Conclusions on what caused EgyptAir flight MS804 to suddenly crash in the Mediterranean last month remain on hold as Egypt’s initial attempts to retrieve data from the black boxes belonging to the plane have failed.
According to a statement by Egypt’s Ministry of Civil Aviation on June 23, damage to the memory units of both boxes—the Cockpit Voice Recorder and the Flight Data Recorder, made it so investigators could not read the data.
The committee now plans to send the boxes to France for repairs and “removal of salt accumulations.” After that, the boxes will be returned to Egypt for another round of testing.
The second of the two boxes---the Flight Data Recorder, was pulled out of the ocean last week by a vessel contracted by the Egyptian government. While data retrieval from the black boxes is pending, the vessel continues to look for the plane’s wreckage, images of which were obtained for the first time last week.

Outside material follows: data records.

Lemma add_prefix_rule_policy_rule p prefix d p' r :
  add_prefix_rule p prefix d = Ok p' ->
  policy_rule p' r <-> policy_rule p r \/ r = prefix_rule_of prefix d.
Proof.
  destruct prefix as [|w ws]; simpl; [done|]. intros [= <-].
  rewrite !policy_rule_default. cbn [rules_by_program]. setoid_rewrite multimap_insert_default.
  setoid_rewrite elem_of_app. split.
  - intros [k [?|Hr]]; [eauto|]. right. case_decide; [by apply list_elem_of_singleton in Hr|].
    by apply not_elem_of_nil in Hr.
  - intros [[k ?]| ->]; [eauto|]. exists w. right. rewrite decide_True by done.
    by apply list_elem_of_singleton.
Qed.

Lemma prefix_rule_of_matches prefix d cmd :
  prefix <> [] ->
  pattern_matches (pattern (prefix_rule_of prefix d)) cmd <-> exists args, cmd = prefix ++ args.
Proof.
  intros Hne. destruct prefix as [|w ws]; [done|].
  assert (forall pre, Forall2 (fun t x => token_matches t x = true) (Single <$> ws) pre <-> pre = ws)
    as Hws.
  { clear. induction ws as [|x ws IH]; intros pre; csimpl.
    { split; [apply Forall2_nil_inv_l|]. by intros ->. }
    split; [|intros ->; constructor; [by apply bool_decide_eq_true|by apply IH]].
    intros (y & pre' & Hy%bool_decide_eq_true & F%IH & ->)%Forall2_cons_inv_l. by subst. }
  unfold pattern_matches. cbn [prefix_rule_of pattern first rest head tail default from_option].
  split.
  - intros (pre & args & -> & F).
    apply Forall2_cons_inv_l in F as (x & pre' & Hx%bool_decide_eq_true & F%Hws & ->). subst.
    by exists args.
  - intros [args ->]. exists (w :: ws), args. split; [done|]. constructor; [|by apply Hws].
    by apply bool_decide_eq_true.
Qed.

(** One command. *)
Section one_command.
Context (home cwd : option str).

Definition is_prefix_match (m : RuleMatch) : bool :=
  match m with HeuristicsRuleMatch _ _ => false | _ => true end.

Lemma match_rules_prefix rules cmd m : m ∈ match_rules rules cmd -> is_prefix_match m = true.
Proof.
  unfold match_rules, rule_matches. intros (r & _ & Hm)%list_elem_of_omap.
  by apply fmap_Some in Hm as (pre & _ & ->).
Qed.

Lemma exact_prefix p cmd m : m ∈ default [] (match_exact_rules p cmd) -> is_prefix_match m = true.
Proof.
  unfold match_exact_rules. destruct cmd as [|w args]; simpl; [set_solver|].
  destruct (rules_by_program p !! w); [apply match_rules_prefix|set_solver].
Qed.

Lemma host_prefix p cmd m :
  m ∈ match_host_executable_rules home cwd p cmd -> is_prefix_match m = true.
Proof.
  unfold match_host_executable_rules. destruct cmd as [|w args]; simpl; [set_solver|].
  destruct (from_absolute_path home cwd w) as [program|]; simpl; [|set_solver].
  destruct (executable_path_lookup_key program) as [base|]; simpl; [|set_solver].
  destruct (rules_by_program p !! base) as [rules|]; simpl; [|set_solver].
  case_goal; simpl; [set_solver|].
  intros (m' & -> & Hm%match_rules_prefix)%list_elem_of_fmap. by destruct m'.
Qed.

Lemma rule_matches_prefix p cmd options m :
  m ∈ matches_for_command_with_options home cwd p cmd None options -> is_prefix_match m = true.
Proof.
  unfold matches_for_command_with_options, non_empty. intros Hm.
  destruct (match_exact_rules p cmd) as [[|m1 ms]|] eqn:E; simpl in Hm.
  2: { apply (exact_prefix p cmd). by rewrite E. }
  all: destruct (resolve_host_executables options); simpl in Hm; [|set_solver].
  all: apply (host_prefix p cmd); by destruct (match_host_executable_rules _ _ _ _).
Qed.

Lemma check_with_options_spec p cmd fallback options :
  policy_wf p -> exists ev, check_with_options home cwd p cmd fallback options = Ok ev
    /\ verdict home cwd p options fallback cmd (decision ev)
    /\ (forall d, verdict home cwd p options fallback cmd d -> severity d <= severity (decision ev))
    /\ (is_match ev = true <-> exists r, consulted home cwd p options cmd r).
Proof.
  intros Hwf. unfold check_with_options.
  destruct (from_matches_spec (matches_for_command_with_options home cwd p cmd (Some fallback) options))
    as (ev & -> & Hms & Hd & Hmax); [apply matches_nonempty|].
  exists ev. split_and!; [done|by apply matches_verdicts| |].
  { intros d Hv. apply Hmax. by apply matches_verdicts. }
  unfold is_match. rewrite Hms.
  pose proof (no_consulted_rule home cwd p cmd options Hwf) as Hno.
  pose proof (rule_matches_prefix p cmd options) as Hpre.
  change (matches_for_command_with_options home cwd p cmd (Some fallback) options) with
    (let ms := matches_for_command_with_options home cwd p cmd None options in
     if is_nil ms then [HeuristicsRuleMatch cmd (fallback cmd)] else ms).
  destruct (matches_for_command_with_options home cwd p cmd None options) as [|m ms] eqn:E; simpl.
  - split; [done|]. intros Hr. by destruct (proj1 Hno eq_refl).
  - specialize (Hpre m ltac:(set_solver)). destruct m as [mp d rp j|]; [|done].
    split; [intros _|done].
    destruct (proj1 (rule_decisions home cwd p cmd options d Hwf)) as (r & Hr & _); [|eauto].
    rewrite E. eexists. split; [by left|done].
Qed.
End one_command.

(** ** Compiled network domains *)

(** The last decision on a host that is not [Prompt]. *)
Definition last_decisive (h : str) (rules : list NetworkRule) : option Decision :=
  foldl (fun acc r =>
    if bool_decide (host r = h) && negb (bool_decide (net_decision r = Prompt))
    then Some (net_decision r) else acc) None rules.

Definition domains_ok (rules : list NetworkRule) (acc : list str * list str) : Prop :=
  NoDup acc.1 /\ NoDup acc.2
  /\ (forall h, h ∈ acc.1 <-> last_decisive h rules = Some Allow)
  /\ (forall h, h ∈ acc.2 <-> last_decisive h rules = Some Forbidden).

Lemma upsert_NoDup l h : NoDup l -> NoDup (upsert_domain l h).
Proof.
  intros Hl. unfold upsert_domain. apply NoDup_app. split_and!.
  - by apply NoDup_filter.
  - intros x [Hx _]%list_elem_of_filter. set_solver.
  - apply NoDup_singleton.
Qed.
Lemma prefix_rule_line_ok prefix line :
  prefix_rule_line to_json prefix = Ok line -> line_ok line.
Proof.
  unfold prefix_rule_line. case_goal; [done|]. intros Hl. run_ok Hl. injection Hl as <-.
  pose proof (traverse_yields (fun t => LF ∉ t) (fun _ => True) (json to_json SerializePrefix)
    prefix (fun a _ => json_no_LF _ a)) as Ht. rewrite Hr in Ht.
  by apply prefix_rule_text_ok.
Qed.

Lemma network_rule_line_ok h proto d j line :
  network_rule_line to_json display_other h proto d j = Ok line -> line_ok line.
Proof.
  unfold network_rule_line. intros Hl. run_ok Hl. case_hyp Hl; [done|]. run_ok Hl.
  injection Hl as <-. apply network_rule_text_ok.
  apply (yields_Ok _ _ _ _ (json_no_LF _ _)) in Hr0, Hr1, Hr2.
  destruct j as [j|]; run_ok Hr3; injection Hr3 as <-.
  - apply (yields_Ok _ _ _ _ (json_no_LF _ _)) in Hr4.
    repeat constructor; apply keyword_no_LF; done.
  - repeat constructor; apply keyword_no_LF; done.
Qed.
End json_lines.

(** The rule lines the two entry points ask for. *)
Definition requested (to_json : str -> str + str) (display_other : Error -> str)
  (request : result AmendError str) : Prop :=
  (exists prefix, request = prefix_rule_line to_json prefix)
  \/ (exists h proto d j, request = network_rule_line to_json display_other h proto d j).

(** When an append of a prefix or network rule succeeds, the rule is one
    line of the file: if the text found under the lock had the line, the file is
    as it was found; otherwise its lines are those found, all of them, and the
    new one at the end.  Asking for the same rule again changes nothing. *)
Theorem append_rule_exactly_once {S : Type} `{PolicyStoreLaws S}
  (to_json : str -> str + str) (display_other : Error -> str)
  (to_json_one_line : forall s t, to_json s = inl t -> LF ∉ t)
  (request : result AmendError str) (path : list Component) (s s' s2 s3 : S) :
  let found := text (locked_state path s) path in
  requested to_json display_other request ->
  append_line request path s = (s', Ok tt) -> ends_with [CR] found = false ->
  exists line, request = Ok line /\ line ∈ lines (text s' path)
    /\ (line ∈ lines found -> text s' path = found)
    /\ (line ∉ lines found -> lines (text s' path) = lines found ++ [line])
    /\ (text (locked_state path s2) path = text s' path ->
        append_line request path s2 = (s3, Ok tt) -> text s3 path = text s' path).
Proof.
  intros found Hreq Happ Hcr. unfold append_line in *.
  destruct request as [line|e| |]; try done.
  assert (line_ok line) as Hline.
  { destruct Hreq as [[prefix Hp]|(h & proto & d & j & Hn)]; symmetry in Hp || symmetry in Hn.
    - by apply (prefix_rule_line_ok to_json to_json_one_line prefix).
    - by apply (network_rule_line_ok to_json display_other to_json_one_line h proto d j). }
  apply append_rule_line_text in Happ. fold found in Happ.
  exists line. rewrite Happ. split_and!; [done|by apply amended_has_line|by apply amended_present| |].
  - by apply amended_lines.
  - intros H2 H3%append_rule_line_text. rewrite H3, H2. apply amended_present.
    by apply amended_has_line.
Qed.

(** Texts by path; the directory is there and all operations succeed. *)
Module MemPolicy.
Definition t : Type := list Component -> str.

#[global] Instance store : PolicyStore t := {
  create_dir s _ := (s, inr (mkIo AlreadyExists []));
  open_append s _ := (s, inl tt);
  lock s _ := (s, inl tt);
  seek_start s _ := (s, inl tt);
  read_to_string s p := (s, inl (s p));
  write_all s p c := (fun q => if decide (q = p) then s p ++ c else s q, inl tt) }.

#[global] Instance laws : PolicyStoreLaws t.
Proof.
  refine {| text (s : t) p := s p |}; simpl.
  - intros s p s' [= <-]. split; [done|]. by intros ?? [= <- <-].
  - intros s p c s' E. injection E as <-. by rewrite decide_True.
Defined.
End MemPolicy.

Definition plain_json (s : str) : str + str :=
  if contains_char LF s then inr [] else inl (quoted s).

Lemma plain_json_one_line s t : plain_json s = inl t -> LF ∉ t.
Proof.
  unfold plain_json. destruct (contains_char LF s) eqn:E; [done|]. intros [= <-].
  apply contains_char_false in E. unfold quoted, DQUOTE, LF in *. set_solver.
Qed.

Lemma append_rule_exactly_once_witness :
  let path := components (L"/p/default.rules") in
  let s : MemPolicy.t := fun _ => L"x = 1" in
  let request := prefix_rule_line plain_json [L"git"; L"log"] in
  exists s' line, append_line request path s = (s', Ok tt) /\ request = Ok line
    /\ lines (text s' path) = [L"x = 1"] ++ [line].
Proof.
  intros path s request.
  assert (exists s', append_line request path s = (s', Ok tt)) as [s' Hs]
    by (eexists; vm_compute; reflexivity).
  destruct (append_rule_exactly_once plain_json (fun _ => []) plain_json_one_line request path s s' s s')
    as (line & Hl & _ & _ & Hnew & _); [by left; exists [L"git"; L"log"]|done|vm_compute; reflexivity|].
  exists s', line. split; [done|]. split; [done|]. rewrite Hnew; [vm_compute; reflexivity|].
  vm_compute in Hl. injection Hl as <-. intros Hin. vm_compute in Hin. apply list_elem_of_In in Hin. by destruct Hin.
Defined.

The boxes are important tools for figuring out what caused the EgyptAir flight to crash. Data extracted from the boxes will allow investigators to hear pilots, co-pilots, and other voices in the cockpit right before the plane crashed.
The plane vanished from radar as it was heading from Paris to Cairo on May 19. All 66 people on board the plane were killed, and some of the debris has been recovered from the sea.
Some wreckage from the plane was found about 180 miles north of the Egyptian city of Alexandria.
According to Reuters, only a few remains have been retrieved and were sent for DNA testing.